HOW TO COMPLETE THIS TASK: Copy out the lines below that hold the word "infinity".

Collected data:
Fixpoint span_digits (s : str) : str * str :=
  match s with
  | c :: s' =>
      if is_ascii_digit c then let '(d, r) := span_digits s' in (c :: d, r)
      else ([], s)
  | [] => ([], [])
  end.

Definition N_of_digits (ds : str) : N :=
  fold_left (fun a c => 10 * a + (c - 48)) ds 0.

(** The numeral grammar: [sign? (inf | infinity | nan)] without regard to
    case, or [sign? digits? (. digits?)? ((e|E) sign? digits)?] with a digit
    in the mantissa; the whole text must be used. *)
Definition parse_float_ascii (s : str) : res float :=
  let '(neg, s1) := parse_sign s in
  let low := map ascii_lower_char s1 in
  if str_eqb low (lit "inf") || str_eqb low (lit "infinity") then
    Ok (if neg then PrimFloat.neg_infinity else PrimFloat.infinity)
  else if str_eqb low (lit "nan") then Ok PrimFloat.nan
  else
    let '(ip, s2) := span_digits s1 in
    let '(fp, s3) :=
      match s2 with
      | c :: s2' => if c =? 46 then span_digits s2' else ([], s2)
      | [] => ([], [])
      end in
    let frac := Z.of_nat (length fp) in
    match ip ++ fp with
    | [] => Raise ValueError
    | ds =>
        match s3 with
        | [] => Ok (float_of_decimal neg (N_of_digits ds) (- frac)%Z)
        | c :: s4 =>
            if (c =? 101) || (c =? 69) then
              let '(eneg, s5) := parse_sign s4 in
              let '(ed, s6) := span_digits s5 in
              let e := Z.of_N (N_of_digits ed) in
              match ed, s6 with
              | _ :: _, [] =>
                  Ok (float_of_decimal neg (N_of_digits ds)
                        ((if eneg then - e else e) - frac)%Z)
              | _, _ => Raise ValueError
              end
            else Raise ValueError
        end
    end.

RESPONSE BELOW:
(** The numeral grammar: [sign? (inf | infinity | nan)] without regard to
  if str_eqb low (lit "inf") || str_eqb low (lit "infinity") then
    Ok (if neg then PrimFloat.neg_infinity else PrimFloat.infinity)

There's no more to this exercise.